[Collected data entries]
Lemma drain_runs f fs ts : ∀ s rest, flusher_ s = Sending f ts fs →
  run cfg mx s (replicate (length ts) (BroadcastSend Failed) ++ BroadcastEnd :: rest)
  = run cfg mx (mkRoot (coalescer_ s) (generation_ s) (chans s) (peers_ s) (broadcasts_in_flight_ s - 1) (Batch fs) (stopping_ s) (shut s) (begun s) (sent s)) rest.
Proof.
  induction ts as [|t ts IH]; intros s rest Hf.
  - cbn [length replicate app run step]. unfold broadcast_end. by rewrite Hf.
  - cbn [length replicate]. cbn [app run step]. unfold broadcast_send. rewrite Hf. by rewrite IH.
Qed.

(** C36: a session that has left its loop always gets away: in every reachable
    state the broadcast that keeps it waiting can end by the flusher's own steps
    alone (a stuck peer only fails), after which the session returns. *)
Theorem departing_session_returns o xs s c : run cfg mx (root_new o) xs = Some s → chans s !! c = Some Waiting →
  ∃ s', run cfg mx s (drain s ++ [SReturn c]) = Some s' ∧ chans s' = delete c (chans s).
Proof.
  intros Hr Hw. assert (threads_ok s) as [_ _ Hc _ _] by (eapply threads_run_ok; [apply root_new_ok|done]).
  unfold drain. destruct (flusher_ s) as [|fr|f ts fs] eqn:Ef.
  1,2: cbn [app run step]; unfold serve_return; rewrite Hw, Hc; cbn [Z.eqb]; by eexists.
  rewrite <- app_assoc. cbn [app]. rewrite (drain_runs f fs) by done. cbn [run step]. unfold serve_return. cbn [chans broadcasts_in_flight_]. rewrite Hw, Hc. cbn [Z.eqb]. by eexists.
Qed.

(** ** What a peer is sent *)

Definition sent_to (c : nat) (s : RootServer) : list Out := (filter (λ p, p.1 = c) (sent s)).*2.
Definition still_to_send (c : nat) (s : RootServer) : list Out :=
  match flusher_ s with Sending f ts _ => if decide (c ∈ ts) then [f] else [] | _ => [] end.

Lemma step_in_order s x s' used c : threads_ok s → step cfg mx s x = Some (s', used) →
  sent_to c s ++ still_to_send c s `sublist_of` begun s → sent_to c s' ++ still_to_send c s' `sublist_of` begun s'.
Proof.
  intros Hok Hs Hsub. assert (sent_to c s `sublist_of` begun s) as Hpre by (etrans; [|exact Hsub]; apply sublist_inserts_r; done).
  destruct x as [d|d|d|d|d|ev now|now fs| |r| | | |]; cbn [step] in Hs; unfold serve_open, register_first, register_later, add_peer, serve_leave, serve_return, flush_loop, broadcast_begin, broadcast_send, broadcast_end, park, stop_peers in Hs.
  1-5: repeat case_match; simplify_eq; done.
  - by simplify_eq.
  - destruct (flusher_ s) eqn:Ef; try done. destruct (_ && _); [|done]. injection Hs as <- <-. unfold flush_round. destruct (take_batch _).
    unfold still_to_send in *. cbn. by rewrite app_nil_r.
  - destruct (flusher_ s) as [|[|f fs]|] eqn:Ef; try done. injection Hs as <- <-. unfold still_to_send, sent_to in *. cbn [sent flusher_ begun].
    apply sublist_app; [done|]. case_decide; [done|apply sublist_nil_l].
  - destruct Hok as [_ _ _ _ Ho]. unfold under_way in Ho. destruct (flusher_ s) as [| |f [|t ts] fs] eqn:Ef; try done. injection Hs as <- <-.
    apply NoDup_cons in Ho as [Ht _]. unfold still_to_send, sent_to in *. rewrite Ef in Hsub. cbn [sent flusher_ begun] in *.
    destruct (decide (c = t)) as [->|Hne].
    + rewrite decide_True in Hsub by apply list_elem_of_here. rewrite decide_False by done. rewrite app_nil_r.
      destruct r; [|done..]. rewrite filter_app, fmap_app. cbn. by rewrite decide_True by done.
    + assert ((c ∈ t :: ts) ↔ c ∈ ts) as Hiff by (rewrite elem_of_cons; naive_solver).
      assert ((filter (λ p : nat * Out, p.1 = c) (match r with Sent => sent s ++ [(t, f)] | _ => sent s end)) = filter (λ p, p.1 = c) (sent s)) as ->.
      { destruct r; [|done..]. rewrite filter_app. rewrite (filter_cons_False _ (t, f)) by (cbn; congruence). by rewrite filter_nil, app_nil_r. }
      destruct (decide (c ∈ t :: ts)), (decide (c ∈ ts)); try tauto; done.
  - destruct (flusher_ s) as [| |f [|t ts] fs] eqn:Ef; try done. injection Hs as <- <-. unfold still_to_send. cbn. by rewrite app_nil_r.
  - destruct (flusher_ s) as [|[|f fs]|] eqn:Ef; try done. injection Hs as <- <-. unfold still_to_send. cbn. by rewrite app_nil_r.
  - by simplify_eq.
  - destruct (stopping_ s); [|done]. by simplify_eq.
Qed.

(** A peer is handed the frames of the broadcasts in the order they began, none
    twice, whatever happens to the other peers in between. *)
Theorem peer_frames_in_order o xs s c : run cfg mx (root_new o) xs = Some s → sent_to c s `sublist_of` begun s.
Proof.
  assert (∀ xs s0 s, threads_ok s0 → sent_to c s0 ++ still_to_send c s0 `sublist_of` begun s0 → run cfg mx s0 xs = Some s → sent_to c s ++ still_to_send c s `sublist_of` begun s) as Hgen.
  { clear. induction xs as [|x xs IH]; intros s0 s Hok Hsub Hr; cbn [run] in Hr; [by injection Hr as <-|].
    destruct (step cfg mx s0 x) as [[s1 used]|] eqn:E; [|done]. eapply IH; [| |done]; [by eapply threads_step_ok|by eapply step_in_order]. }
  intros Hr. etrans; [|eapply Hgen; [apply root_new_ok| |exact Hr]]; [apply sublist_inserts_r; done|done].
Qed.
End progress.

(** A session leaves while the flusher still has to send to it: it waits, the
    broadcast ends, it returns. *)
Definition demo_cfg : Config := mkConfig (str "/srv") false (str "t") true (str "a") 1024 true (mkRules []) 10.
Definition demo_fs : MemFs := {[str "/srv" := MDir; str "/srv/a" := MFile (str "x")]}.
Definition demo_run : list (Choice MemFs) :=
  [SOpen 1; SRegister 1; SOpen 2; SRegister 2; OnEvent (mkEvent EvCreated (str "a") 0) 0; Flush 100 demo_fs; BroadcastBegin; BroadcastSend Sent; SLeave 2].
Definition demo_end : RootServer := default (root_new (mkOptions 8 2 25)) (run demo_cfg 100 (root_new (mkOptions 8 2 25)) demo_run).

Your objective: Without altering a single character, write out every record above.

Your solution:
Lemma drain_runs f fs ts : ∀ s rest, flusher_ s = Sending f ts fs →
  run cfg mx s (replicate (length ts) (BroadcastSend Failed) ++ BroadcastEnd :: rest)
  = run cfg mx (mkRoot (coalescer_ s) (generation_ s) (chans s) (peers_ s) (broadcasts_in_flight_ s - 1) (Batch fs) (stopping_ s) (shut s) (begun s) (sent s)) rest.
Proof.
  induction ts as [|t ts IH]; intros s rest Hf.
  - cbn [length replicate app run step]. unfold broadcast_end. by rewrite Hf.
  - cbn [length replicate]. cbn [app run step]. unfold broadcast_send. rewrite Hf. by rewrite IH.
Qed.

(** C36: a session that has left its loop always gets away: in every reachable
    state the broadcast that keeps it waiting can end by the flusher's own steps
    alone (a stuck peer only fails), after which the session returns. *)
Theorem departing_session_returns o xs s c : run cfg mx (root_new o) xs = Some s → chans s !! c = Some Waiting →
  ∃ s', run cfg mx s (drain s ++ [SReturn c]) = Some s' ∧ chans s' = delete c (chans s).
Proof.
  intros Hr Hw. assert (threads_ok s) as [_ _ Hc _ _] by (eapply threads_run_ok; [apply root_new_ok|done]).
  unfold drain. destruct (flusher_ s) as [|fr|f ts fs] eqn:Ef.
  1,2: cbn [app run step]; unfold serve_return; rewrite Hw, Hc; cbn [Z.eqb]; by eexists.
  rewrite <- app_assoc. cbn [app]. rewrite (drain_runs f fs) by done. cbn [run step]. unfold serve_return. cbn [chans broadcasts_in_flight_]. rewrite Hw, Hc. cbn [Z.eqb]. by eexists.
Qed.

(** ** What a peer is sent *)

Definition sent_to (c : nat) (s : RootServer) : list Out := (filter (λ p, p.1 = c) (sent s)).*2.
Definition still_to_send (c : nat) (s : RootServer) : list Out :=
  match flusher_ s with Sending f ts _ => if decide (c ∈ ts) then [f] else [] | _ => [] end.

Lemma step_in_order s x s' used c : threads_ok s → step cfg mx s x = Some (s', used) →
  sent_to c s ++ still_to_send c s `sublist_of` begun s → sent_to c s' ++ still_to_send c s' `sublist_of` begun s'.
Proof.
  intros Hok Hs Hsub. assert (sent_to c s `sublist_of` begun s) as Hpre by (etrans; [|exact Hsub]; apply sublist_inserts_r; done).
  destruct x as [d|d|d|d|d|ev now|now fs| |r| | | |]; cbn [step] in Hs; unfold serve_open, register_first, register_later, add_peer, serve_leave, serve_return, flush_loop, broadcast_begin, broadcast_send, broadcast_end, park, stop_peers in Hs.
  1-5: repeat case_match; simplify_eq; done.
  - by simplify_eq.
  - destruct (flusher_ s) eqn:Ef; try done. destruct (_ && _); [|done]. injection Hs as <- <-. unfold flush_round. destruct (take_batch _).
    unfold still_to_send in *. cbn. by rewrite app_nil_r.
  - destruct (flusher_ s) as [|[|f fs]|] eqn:Ef; try done. injection Hs as <- <-. unfold still_to_send, sent_to in *. cbn [sent flusher_ begun].
    apply sublist_app; [done|]. case_decide; [done|apply sublist_nil_l].
  - destruct Hok as [_ _ _ _ Ho]. unfold under_way in Ho. destruct (flusher_ s) as [| |f [|t ts] fs] eqn:Ef; try done. injection Hs as <- <-.
    apply NoDup_cons in Ho as [Ht _]. unfold still_to_send, sent_to in *. rewrite Ef in Hsub. cbn [sent flusher_ begun] in *.
    destruct (decide (c = t)) as [->|Hne].
    + rewrite decide_True in Hsub by apply list_elem_of_here. rewrite decide_False by done. rewrite app_nil_r.
      destruct r; [|done..]. rewrite filter_app, fmap_app. cbn. by rewrite decide_True by done.
    + assert ((c ∈ t :: ts) ↔ c ∈ ts) as Hiff by (rewrite elem_of_cons; naive_solver).
      assert ((filter (λ p : nat * Out, p.1 = c) (match r with Sent => sent s ++ [(t, f)] | _ => sent s end)) = filter (λ p, p.1 = c) (sent s)) as ->.
      { destruct r; [|done..]. rewrite filter_app. rewrite (filter_cons_False _ (t, f)) by (cbn; congruence). by rewrite filter_nil, app_nil_r. }
      destruct (decide (c ∈ t :: ts)), (decide (c ∈ ts)); try tauto; done.
  - destruct (flusher_ s) as [| |f [|t ts] fs] eqn:Ef; try done. injection Hs as <- <-. unfold still_to_send. cbn. by rewrite app_nil_r.
  - destruct (flusher_ s) as [|[|f fs]|] eqn:Ef; try done. injection Hs as <- <-. unfold still_to_send. cbn. by rewrite app_nil_r.
  - by simplify_eq.
  - destruct (stopping_ s); [|done]. by simplify_eq.
Qed.

(** A peer is handed the frames of the broadcasts in the order they began, none
    twice, whatever happens to the other peers in between. *)
Theorem peer_frames_in_order o xs s c : run cfg mx (root_new o) xs = Some s → sent_to c s `sublist_of` begun s.
Proof.
  assert (∀ xs s0 s, threads_ok s0 → sent_to c s0 ++ still_to_send c s0 `sublist_of` begun s0 → run cfg mx s0 xs = Some s → sent_to c s ++ still_to_send c s `sublist_of` begun s) as Hgen.
  { clear. induction xs as [|x xs IH]; intros s0 s Hok Hsub Hr; cbn [run] in Hr; [by injection Hr as <-|].
    destruct (step cfg mx s0 x) as [[s1 used]|] eqn:E; [|done]. eapply IH; [| |done]; [by eapply threads_step_ok|by eapply step_in_order]. }
  intros Hr. etrans; [|eapply Hgen; [apply root_new_ok| |exact Hr]]; [apply sublist_inserts_r; done|done].
Qed.
End progress.

(** A session leaves while the flusher still has to send to it: it waits, the
    broadcast ends, it returns. *)
Definition demo_cfg : Config := mkConfig (str "/srv") false (str "t") true (str "a") 1024 true (mkRules []) 10.
Definition demo_fs : MemFs := {[str "/srv" := MDir; str "/srv/a" := MFile (str "x")]}.
Definition demo_run : list (Choice MemFs) :=
  [SOpen 1; SRegister 1; SOpen 2; SRegister 2; OnEvent (mkEvent EvCreated (str "a") 0) 0; Flush 100 demo_fs; BroadcastBegin; BroadcastSend Sent; SLeave 2].
Definition demo_end : RootServer := default (root_new (mkOptions 8 2 25)) (run demo_cfg 100 (root_new (mkOptions 8 2 25)) demo_run).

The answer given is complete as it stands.